You have two options.

A. You can compose components the same way Bootstrap does, but using semantic classes. For example, if Bootstrap is using "thumbnail-container", you could call your class "product-thumb-container". Because of the way HTML works, container classes are often necessary, and they can be semantic. Think about a legal document: at the end of them, you have appendices. An appendix is like a container: it's factored into the overall structure, but it also has a semantic value. You can't move an appendix somewhere else and still call it an appendix.

B. You can use only the parts of Bootstrap that you want, so you could leave components out altogether. As mentioned above, this might be a better option for a larger project with fine-grained, custom designs.

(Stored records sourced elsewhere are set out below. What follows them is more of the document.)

(* ===== verification/SqliteExt.v ===== *)
(** * SqliteExt: the loadable-extension routine table ([binding/sqlite3ext.h])

    [vfs.c] calls SQLite only through this table: every [sqlite3_f] it names is
    redirected to a member of the structure the host passes at load time. *)

From S2P Require Import Prelude CAbi.

(** ** The routine table [struct sqlite3_api_routines], in member order *)

Definition h_routines_1 : list (string * ctype) :=
  [("aggregate_context", TPtr (TFun (TPtr (TName "void")) [TPtr (TName "sqlite3_context"); TName "int"]));
   ("aggregate_count", TPtr (TFun (TName "int") [TPtr (TName "sqlite3_context")]));
   ("bind_blob", TPtr (TFun (TName "int") [TPtr (TName "sqlite3_stmt"); TName "int"; TPtr (TConst (TName "void")); TName "int"; TPtr (TFun (TName "void") [TPtr (TName "void")])]));
   ("bind_double", TPtr (TFun (TName "int") [TPtr (TName "sqlite3_stmt"); TName "int"; TName "double"]));
   ("bind_int", TPtr (TFun (TName "int") [TPtr (TName "sqlite3_stmt"); TName "int"; TName "int"]));
   ("bind_int64", TPtr (TFun (TName "int") [TPtr (TName "sqlite3_stmt"); TName "int"; TName "sqlite_int64"]));
   ("bind_null", TPtr (TFun (TName "int") [TPtr (TName "sqlite3_stmt"); TName "int"]));
   ("bind_parameter_count", TPtr (TFun (TName "int") [TPtr (TName "sqlite3_stmt")]));
   ("bind_parameter_index", TPtr (TFun (TName "int") [TPtr (TName "sqlite3_stmt"); TPtr (TConst (TName "char"))]));
   ("bind_parameter_name", TPtr (TFun (TPtr (TConst (TName "char"))) [TPtr (TName "sqlite3_stmt"); TName "int"]));
   ("bind_text", TPtr (TFun (TName "int") [TPtr (TName "sqlite3_stmt"); TName "int"; TPtr (TConst (TName "char")); TName "int"; TPtr (TFun (TName "void") [TPtr (TName "void")])]));
   ("bind_text16", TPtr (TFun (TName "int") [TPtr (TName "sqlite3_stmt"); TName "int"; TPtr (TConst (TName "void")); TName "int"; TPtr (TFun (TName "void") [TPtr (TName "void")])]));
   ("bind_value", TPtr (TFun (TName "int") [TPtr (TName "sqlite3_stmt"); TName "int"; TPtr (TConst (TName "sqlite3_value"))]));
   ("busy_handler", TPtr (TFun (TName "int") [TPtr (TName "sqlite3"); TPtr (TFun (TName "int") [TPtr (TName "void"); TName "int"]); TPtr (TName "void")]));
   ("busy_timeout", TPtr (TFun (TName "int") [TPtr (TName "sqlite3"); TName "int"]));
   ("changes", TPtr (TFun (TName "int") [TPtr (TName "sqlite3")]));
   ("close", TPtr (TFun (TName "int") [TPtr (TName "sqlite3")]));
   ("collation_needed", TPtr (TFun (TName "int") [TPtr (TName "sqlite3"); TPtr (TName "void"); TPtr (TFun (TName "void") [TPtr (TName "void"); TPtr (TName "sqlite3"); TName "int"; TPtr (TConst (TName "char"))])]));
   ("collation_needed16", TPtr (TFun (TName "int") [TPtr (TName "sqlite3"); TPtr (TName "void"); TPtr (TFun (TName "void") [TPtr (TName "void"); TPtr (TName "sqlite3"); TName "int"; TPtr (TConst (TName "void"))])]));
   ("column_blob", TPtr (TFun (TPtr (TConst (TName "void"))) [TPtr (TName "sqlite3_stmt"); TName "int"]));
   ("column_bytes", TPtr (TFun (TName "int") [TPtr (TName "sqlite3_stmt"); TName "int"]));
   ("column_bytes16", TPtr (TFun (TName "int") [TPtr (TName "sqlite3_stmt"); TName "int"]));
   ("column_count", TPtr (TFun (TName "int") [TPtr (TName "sqlite3_stmt")]));
   ("column_database_name", TPtr (TFun (TPtr (TConst (TName "char"))) [TPtr (TName "sqlite3_stmt"); TName "int"]));
   ("column_database_name16", TPtr (TFun (TPtr (TConst (TName "void"))) [TPtr (TName "sqlite3_stmt"); TName "int"]));
   ("column_decltype", TPtr (TFun (TPtr (TConst (TName "char"))) [TPtr (TName "sqlite3_stmt"); TName "int"]));
   ("column_decltype16", TPtr (TFun (TPtr (TConst (TName "void"))) [TPtr (TName "sqlite3_stmt"); TName "int"]));
   ("column_double", TPtr (TFun (TName "double") [TPtr (TName "sqlite3_stmt"); TName "int"]));
   ("column_int", TPtr (TFun (TName "int") [TPtr (TName "sqlite3_stmt"); TName "int"]));
   ("column_int64", TPtr (TFun (TName "sqlite_int64") [TPtr (TName "sqlite3_stmt"); TName "int"]));
   ("column_name", TPtr (TFun (TPtr (TConst (TName "char"))) [TPtr (TName "sqlite3_stmt"); TName "int"]));
   ("column_name16", TPtr (TFun (TPtr (TConst (TName "void"))) [TPtr (TName "sqlite3_stmt"); TName "int"]));
   ("column_origin_name", TPtr (TFun (TPtr (TConst (TName "char"))) [TPtr (TName "sqlite3_stmt"); TName "int"]));
   ("column_origin_name16", TPtr (TFun (TPtr (TConst (TName "void"))) [TPtr (TName "sqlite3_stmt"); TName "int"]));
   ("column_table_name", TPtr (TFun (TPtr (TConst (TName "char"))) [TPtr (TName "sqlite3_stmt"); TName "int"]));
   ("column_table_name16", TPtr (TFun (TPtr (TConst (TName "void"))) [TPtr (TName "sqlite3_stmt"); TName "int"]));
   ("column_text", TPtr (TFun (TPtr (TConst (TName "unsigned char"))) [TPtr (TName "sqlite3_stmt"); TName "int"]));
   ("column_text16", TPtr (TFun (TPtr (TConst (TName "void"))) [TPtr (TName "sqlite3_stmt"); TName "int"]));
   ("column_type", TPtr (TFun (TName "int") [TPtr (TName "sqlite3_stmt"); TName "int"]));
   ("column_value", TPtr (TFun (TPtr (TName "sqlite3_value")) [TPtr (TName "sqlite3_stmt"); TName "int"]))].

If you're going this route, then you wouldn't use Bootstrap. You'd dreg up your own semantic/non-semantic styles from scratch.

This works really well on projects that have a dedicated design team.

This sounds interesting, but I definitely need a tutorial for step 2.
Just look up the syntax for extending classes for the preprocessor of your choice. This is such an important part of the preprocessors that it'll usually be on the landing page for the documentation (sometimes above the fold).

I'd recommend SCSS if you're just getting started.